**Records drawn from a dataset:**
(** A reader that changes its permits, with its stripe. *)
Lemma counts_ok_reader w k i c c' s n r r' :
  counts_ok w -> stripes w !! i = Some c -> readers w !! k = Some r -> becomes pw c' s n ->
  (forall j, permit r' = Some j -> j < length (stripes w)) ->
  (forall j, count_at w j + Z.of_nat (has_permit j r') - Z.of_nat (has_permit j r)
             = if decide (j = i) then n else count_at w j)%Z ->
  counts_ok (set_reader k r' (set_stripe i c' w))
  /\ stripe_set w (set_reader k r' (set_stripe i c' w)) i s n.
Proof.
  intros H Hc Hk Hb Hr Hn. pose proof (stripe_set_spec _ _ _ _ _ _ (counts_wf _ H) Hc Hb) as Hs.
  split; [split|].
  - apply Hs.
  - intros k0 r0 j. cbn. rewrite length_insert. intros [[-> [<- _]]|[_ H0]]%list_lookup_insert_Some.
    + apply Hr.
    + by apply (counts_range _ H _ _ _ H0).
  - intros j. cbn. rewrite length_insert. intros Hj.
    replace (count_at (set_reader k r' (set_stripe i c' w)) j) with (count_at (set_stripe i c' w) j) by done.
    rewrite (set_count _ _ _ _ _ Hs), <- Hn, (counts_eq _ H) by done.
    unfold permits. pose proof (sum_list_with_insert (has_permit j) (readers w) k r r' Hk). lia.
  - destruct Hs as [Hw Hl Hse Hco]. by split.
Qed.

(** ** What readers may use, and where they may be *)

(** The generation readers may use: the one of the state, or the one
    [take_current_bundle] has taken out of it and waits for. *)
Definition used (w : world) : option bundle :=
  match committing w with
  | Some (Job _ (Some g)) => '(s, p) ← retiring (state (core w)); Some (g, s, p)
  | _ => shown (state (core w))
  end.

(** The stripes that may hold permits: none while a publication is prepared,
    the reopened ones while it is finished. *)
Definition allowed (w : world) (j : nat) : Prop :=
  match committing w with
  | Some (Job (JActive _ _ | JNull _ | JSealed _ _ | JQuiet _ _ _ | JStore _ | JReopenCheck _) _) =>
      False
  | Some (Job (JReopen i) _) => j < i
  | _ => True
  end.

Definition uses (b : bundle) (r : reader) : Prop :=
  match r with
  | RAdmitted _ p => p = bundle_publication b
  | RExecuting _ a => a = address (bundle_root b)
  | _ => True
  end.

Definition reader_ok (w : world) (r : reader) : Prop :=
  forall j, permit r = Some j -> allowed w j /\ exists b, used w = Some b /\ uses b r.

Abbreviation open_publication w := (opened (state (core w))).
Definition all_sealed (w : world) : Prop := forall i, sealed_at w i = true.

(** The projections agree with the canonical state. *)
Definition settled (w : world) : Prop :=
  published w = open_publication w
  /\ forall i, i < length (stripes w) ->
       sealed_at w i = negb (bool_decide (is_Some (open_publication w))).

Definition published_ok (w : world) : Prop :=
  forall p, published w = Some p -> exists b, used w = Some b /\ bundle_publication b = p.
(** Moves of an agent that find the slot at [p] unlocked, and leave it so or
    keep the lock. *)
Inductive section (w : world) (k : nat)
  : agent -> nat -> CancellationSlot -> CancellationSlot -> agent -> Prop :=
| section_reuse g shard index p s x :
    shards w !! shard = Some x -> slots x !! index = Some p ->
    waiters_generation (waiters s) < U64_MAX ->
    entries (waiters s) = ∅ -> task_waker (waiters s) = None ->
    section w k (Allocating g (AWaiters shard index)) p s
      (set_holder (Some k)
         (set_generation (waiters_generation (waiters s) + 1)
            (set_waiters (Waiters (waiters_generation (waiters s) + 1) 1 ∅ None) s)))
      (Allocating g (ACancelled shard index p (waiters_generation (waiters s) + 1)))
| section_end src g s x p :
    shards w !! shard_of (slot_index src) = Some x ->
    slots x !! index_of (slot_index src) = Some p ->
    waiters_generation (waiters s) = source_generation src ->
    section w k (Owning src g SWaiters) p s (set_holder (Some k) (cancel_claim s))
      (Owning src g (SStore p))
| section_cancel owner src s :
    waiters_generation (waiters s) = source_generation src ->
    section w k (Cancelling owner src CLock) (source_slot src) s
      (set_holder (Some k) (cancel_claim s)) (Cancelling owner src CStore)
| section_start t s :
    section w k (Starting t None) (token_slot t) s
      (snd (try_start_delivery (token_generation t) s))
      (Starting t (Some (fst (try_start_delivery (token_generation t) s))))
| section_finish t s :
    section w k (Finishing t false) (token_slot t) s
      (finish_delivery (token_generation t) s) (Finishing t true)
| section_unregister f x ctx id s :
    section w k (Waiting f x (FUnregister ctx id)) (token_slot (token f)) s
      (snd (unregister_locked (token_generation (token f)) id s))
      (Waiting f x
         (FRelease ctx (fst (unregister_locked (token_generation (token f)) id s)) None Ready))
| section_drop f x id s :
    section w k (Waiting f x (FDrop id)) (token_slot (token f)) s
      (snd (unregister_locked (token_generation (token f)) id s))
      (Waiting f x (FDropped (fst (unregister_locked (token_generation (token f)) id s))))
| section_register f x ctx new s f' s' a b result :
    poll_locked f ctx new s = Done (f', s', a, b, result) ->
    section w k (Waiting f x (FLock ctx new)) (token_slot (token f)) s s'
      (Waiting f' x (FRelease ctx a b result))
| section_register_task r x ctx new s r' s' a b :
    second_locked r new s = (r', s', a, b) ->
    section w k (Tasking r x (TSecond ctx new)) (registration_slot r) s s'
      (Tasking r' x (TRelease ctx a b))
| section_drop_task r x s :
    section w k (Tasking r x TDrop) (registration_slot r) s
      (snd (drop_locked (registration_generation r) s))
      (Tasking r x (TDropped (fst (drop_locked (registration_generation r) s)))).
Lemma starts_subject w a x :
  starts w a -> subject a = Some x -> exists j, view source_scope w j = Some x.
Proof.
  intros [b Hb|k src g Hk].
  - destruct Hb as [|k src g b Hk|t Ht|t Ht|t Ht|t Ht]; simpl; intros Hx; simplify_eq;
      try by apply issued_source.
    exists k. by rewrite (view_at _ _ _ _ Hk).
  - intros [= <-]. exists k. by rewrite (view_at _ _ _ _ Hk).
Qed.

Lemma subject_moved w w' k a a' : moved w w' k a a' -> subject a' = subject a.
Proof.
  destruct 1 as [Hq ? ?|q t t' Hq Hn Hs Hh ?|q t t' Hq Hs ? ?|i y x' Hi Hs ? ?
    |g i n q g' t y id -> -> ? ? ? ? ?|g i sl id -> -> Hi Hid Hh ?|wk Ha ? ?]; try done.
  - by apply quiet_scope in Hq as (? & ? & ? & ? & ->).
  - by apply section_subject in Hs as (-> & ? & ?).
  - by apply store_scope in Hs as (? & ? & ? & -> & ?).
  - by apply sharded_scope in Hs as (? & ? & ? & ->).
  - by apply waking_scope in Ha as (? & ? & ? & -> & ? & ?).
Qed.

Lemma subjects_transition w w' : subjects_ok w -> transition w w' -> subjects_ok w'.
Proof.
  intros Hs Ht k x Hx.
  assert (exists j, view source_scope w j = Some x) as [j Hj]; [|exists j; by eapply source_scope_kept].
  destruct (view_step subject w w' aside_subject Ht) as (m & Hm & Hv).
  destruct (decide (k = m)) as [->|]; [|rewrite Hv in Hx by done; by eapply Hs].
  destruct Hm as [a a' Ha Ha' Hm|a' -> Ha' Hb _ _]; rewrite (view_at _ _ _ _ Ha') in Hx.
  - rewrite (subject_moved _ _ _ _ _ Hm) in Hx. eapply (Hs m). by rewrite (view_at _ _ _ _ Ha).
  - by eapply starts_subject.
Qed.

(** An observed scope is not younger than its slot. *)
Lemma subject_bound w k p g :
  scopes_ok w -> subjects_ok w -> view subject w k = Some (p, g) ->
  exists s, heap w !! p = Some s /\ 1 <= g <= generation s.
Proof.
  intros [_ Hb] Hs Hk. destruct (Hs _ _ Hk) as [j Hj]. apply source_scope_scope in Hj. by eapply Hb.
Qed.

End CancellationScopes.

**PROBLEM DESCRIPTION:** Set down, exactly as they stand above, the lines starting with the line with "Lemma subject_moved w" and going on through the line with "- by apply sharded_scope", and no others.

**ANSWER TO THIS PROBLEM:**
Lemma subject_moved w w' k a a' : moved w w' k a a' -> subject a' = subject a.
Proof.
  destruct 1 as [Hq ? ?|q t t' Hq Hn Hs Hh ?|q t t' Hq Hs ? ?|i y x' Hi Hs ? ?
    |g i n q g' t y id -> -> ? ? ? ? ?|g i sl id -> -> Hi Hid Hh ?|wk Ha ? ?]; try done.
  - by apply quiet_scope in Hq as (? & ? & ? & ? & ->).
  - by apply section_subject in Hs as (-> & ? & ?).
  - by apply store_scope in Hs as (? & ? & ? & -> & ?).
  - by apply sharded_scope in Hs as (? & ? & ? & ->).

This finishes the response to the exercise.